Aim of the exercise ▸ In the listing below, print exactly the lines between the line holding "(** A click" and the line holding "destruct (m_testButton_isEnabled e); cbn.", inclusive, and no more.

Records to process ▸
(** "Not below" is transitive. *)
Lemma not_lt_trans (a b c : SceneValue) :
  SceneValue_lt b a = false -> SceneValue_lt c b = false ->
  SceneValue_lt c a = false.
Proof.
  intros Hba Hcb. destruct (SceneValue_lt c a) eqn:Hca; [| reflexivity].
  destruct (SceneValue_lt a b) eqn:Hab.
  { rewrite (swo_trans _ SWO c a b Hca Hab) in Hcb. discriminate. }
  destruct (SceneValue_lt b c) eqn:Hbc.
  { rewrite (swo_trans _ SWO b c a Hbc Hca) in Hba. discriminate. }
  destruct (swo_incomp _ SWO a b c Hab Hba Hbc Hcb) as [_ H]. congruence.
Qed.

Lemma sort_insert_Forall (P : SceneValue -> Prop) (v : SceneValue)
    (l : list SceneValue) :
  P v -> Forall P l -> Forall P (sort_insert v l).
Proof.
  intros Hv Hl. induction Hl as [| w l Hw Hl IH]; cbn.
  - constructor; [assumption | constructor].
  - destruct (SceneValue_lt v w); repeat constructor; assumption.
Qed.

Lemma sort_insert_ascending (v : SceneValue) (l : list SceneValue) :
  ascending SceneValue_lt l -> ascending SceneValue_lt (sort_insert v l).
Proof.
  unfold ascending. intros Hl. induction Hl as [| w l Hl IH Hw]; cbn.
  - repeat constructor.
  - destruct (SceneValue_lt v w) eqn:Hvw.
    + constructor; [constructor; assumption |].
      constructor; [exact (lt_asym _ _ Hvw) |].
      eapply List.Forall_impl; [| exact Hw]. cbn. intros x Hx.
      exact (not_lt_trans v w x (lt_asym _ _ Hvw) Hx).
    + constructor; [exact IH |].
      apply sort_insert_Forall; assumption.
Qed.

Lemma std_sort_ascending (l : list SceneValue) :
  ascending SceneValue_lt (std_sort l).
Proof.
  induction l as [| v l IH]; cbn.
  - constructor.
  - apply sort_insert_ascending, IH.
Qed.

End Sort.

(** The sort keeps the values: it only reorders them. *)
Lemma sort_insert_perm (v : SceneValue) (l : list SceneValue) :
  Permutation (v :: l) (sort_insert v l).
Proof.
  induction l as [| w l IH]; cbn; [reflexivity |].
  destruct (SceneValue_lt v w); [reflexivity |].
  rewrite perm_swap. constructor. exact IH.
Qed.

Lemma std_sort_perm (l : list SceneValue) : Permutation l (std_sort l).
Proof.
  induction l as [| v l IH]; cbn; [reflexivity |].
  rewrite <- sort_insert_perm. constructor. exact IH.
Qed.

(** *** The export *)

Lemma setRunning_same (m : RGBMatrix) : setRunning (running m) m = m.
Proof. destruct m. reflexivity. Qed.

(** A click changes nothing of the matrix but whether it runs. *)
Lemma m_testButton_click_matrix (m : RGBMatrix) (e : Editor) :
  exists b, (m_testButton_click m e).1 = setRunning b m.
Proof.
  unfold m_testButton_click, slotTestClicked.
  destruct (m_testButton_isEnabled e); cbn.
  - destruct (m_testButton_isChecked e); cbn; eexists; reflexivity.
  - exists (running m). symmetry. apply setRunning_same.
Qed.

Lemma exported_step_setRunning (b : bool) (m : RGBMatrix) (sid : Z) (st : ChaserStep) :
  exported_step (setRunning b m) sid st -> exported_step m sid st.
Proof. unfold exported_step. cbn. tauto. Qed.
(** X10: the player always agrees with the preview panel: while the panel is
    hidden the player has the empty source; while it is shown the player
    has an object URL of the store, made for a file that passed the guards,
    and the name and size displayed are that file's. *)
Theorem run_preview_consistent (events : list Event) (s : Page) :
  preview_consistent s -> preview_consistent (run events s).
Proof. apply run_invariant. exact listener_preview_consistent. Qed.

Lemma run_preview_consistent_witness :
  preview_consistent blank_page
  /\ preview_consistent
       (run [Drop [fight_mp4]; InputChange [notes_txt]] blank_page).
Proof.
  split; [reflexivity|].
  apply (run_preview_consistent [Drop [fight_mp4]; InputChange [notes_txt]]
           blank_page).
  reflexivity.
Defined.

(** How the store and the URL counter move in one step. *)
Lemma listener_store (e : Event) (s : Page) :
  (stages e = false
   /\ objectURLs (listener e s) = objectURLs s
   /\ issued (listener e s) = issued s)
  \/ (exists file : File,
        stages e = true /\ selects e = Some file /\ validate file = Accepted
        /\ objectURLs (listener e s) = (objectURLs s ++ [(issued s, file)])%list
        /\ issued (listener e s) = N.succ (issued s)).
Proof.
  unfold stages. by_event e; page_fields; cbn [selects]; rewrite ?V;
    try (left; repeat split; reflexivity);
    right; eexists; repeat split; (reflexivity || exact V).
Qed.

Lemma listener_store_accepted (e : Event) (s : Page) :
  store_accepted s -> store_accepted (listener e s).
Proof.
  unfold store_accepted. intros H.
  destruct (listener_store e s) as [(_ & -> & _)|(f & _ & _ & V & -> & _)];
    [exact H|].
  apply Forall_app. split; [exact H|]. now constructor.
Qed.

(** X11: nothing unchecked is ever staged: when every object URL of the store
    belongs to a file that passed the guards, the same holds after any
    sequence of events. *)
Theorem run_store_accepted (events : list Event) (s : Page) :
  store_accepted s -> store_accepted (run events s).
Proof. apply run_invariant. exact listener_store_accepted. Qed.

Lemma run_store_accepted_witness :
  store_accepted blank_page
  /\ store_accepted
       (run [Drop [notes_txt]; Drop [fight_mp4]; InputChange [big_mp4]]
          blank_page).
Proof.
  split; [constructor|].
  apply (run_store_accepted
           [Drop [notes_txt]; Drop [fight_mp4]; InputChange [big_mp4]]
           blank_page).
  constructor.
Defined.

Lemma listener_store_fresh (e : Event) (s : Page) :
  store_fresh s -> store_fresh (listener e s).
Proof.
  unfold store_fresh. intros [Hnd Hlt].
  destruct (listener_store e s)
    as [(_ & -> & ->)|(f & _ & _ & _ & -> & ->)]; [now split|].
  split.
  - rewrite map_app. cbn [map fst].
    apply NoDup_app; [exact Hnd | repeat constructor; intros [] |].
    intros u Hu [<-|[]].
    apply in_map_iff in Hu as (entry & Heq & Hin).
    rewrite Forall_forall in Hlt. specialize (Hlt entry Hin).
    cbv beta in Hlt. unfold ObjectURL in *. lia.
  - apply Forall_app. split.
    + eapply Forall_impl; [|exact Hlt]. cbv beta. intros; lia.
    + constructor; [cbn [fst]; lia | constructor].
Qed.

(** X12: every staging gets an object URL of its own: when the URLs of the
    store are pairwise distinct and below the counter of the host, the
    same holds after any sequence of events. *)
Theorem run_store_fresh (events : list Event) (s : Page) :
  store_fresh s -> store_fresh (run events s).
Proof. apply run_invariant. exact listener_store_fresh. Qed.

Lemma run_store_fresh_witness :
  store_fresh blank_page
  /\ store_fresh
       (run [Drop [fight_mp4]; ChangeBtnClick; InputChange [clip_MOV]]
          blank_page).
Proof.
  split; [split; constructor|].
  apply (run_store_fresh
           [Drop [fight_mp4]; ChangeBtnClick; InputChange [clip_MOV]]
           blank_page).
  split; constructor.
Defined.

(** *** Counting what a session does *)

(** X13: one object URL is made for each staging and none is ever given back:
    after any sequence of events the store holds as many URLs more as
    there were events that staged a file, and the counter of the host has
    moved by the same number. *)
Theorem run_store_count (events : list Event) (s : Page) :
  List.length (objectURLs (run events s))
  = (List.length (objectURLs s) + List.length (filter stages events))%nat
  /\ issued (run events s)
     = (issued s + N.of_nat (List.length (filter stages events)))%N.
Proof.
  revert s; induction events as [|e events IH]; intros s.
  - cbn. split; lia.
  - rewrite run_cons. destruct (IH (listener e s)) as [IH1 IH2].
    rewrite IH1, IH2. cbn [filter].
    destruct (listener_store e s)
      as [(-> & -> & ->)|(f & -> & _ & _ & -> & ->)].
    + split; reflexivity.
    + rewrite length_app. cbn [List.length]. split; lia.
Qed.

Lemma listener_alerts (e : Event) (s : Page) :
  alerts (listener e s) = (alerts s ++ alerts_of e)%list.
Proof.
  unfold alerts_of.
  by_event e; page_fields; cbn [selects]; rewrite ?V;
    rewrite ?app_nil_r; try reflexivity.
  - unfold alerts_of. cbn [selects]. rewrite V. now destruct r.
  - unfold alerts_of. cbn [selects]. rewrite V. now destruct r.
Qed.

(** X14: the messages a session shows depend on the events alone, not on the
    page: one for each rejected selection, naming the guard that failed,
    one for each click on the analyze button, none for anything else, in
    the order of the events. *)
Theorem run_alerts (events : list Event) (s : Page) :
  alerts (run events s) = (alerts s ++ flat_map alerts_of events)%list.
Proof.
  revert s; induction events as [|e events IH]; intros s.
  - cbn. now rewrite app_nil_r.
  - rewrite run_cons, IH, listener_alerts. cbn [flat_map].
    now rewrite app_assoc.
Qed.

Result of the task ▸
(** A click changes nothing of the matrix but whether it runs. *)
Lemma m_testButton_click_matrix (m : RGBMatrix) (e : Editor) :
  exists b, (m_testButton_click m e).1 = setRunning b m.
Proof.
  unfold m_testButton_click, slotTestClicked.
  destruct (m_testButton_isEnabled e); cbn.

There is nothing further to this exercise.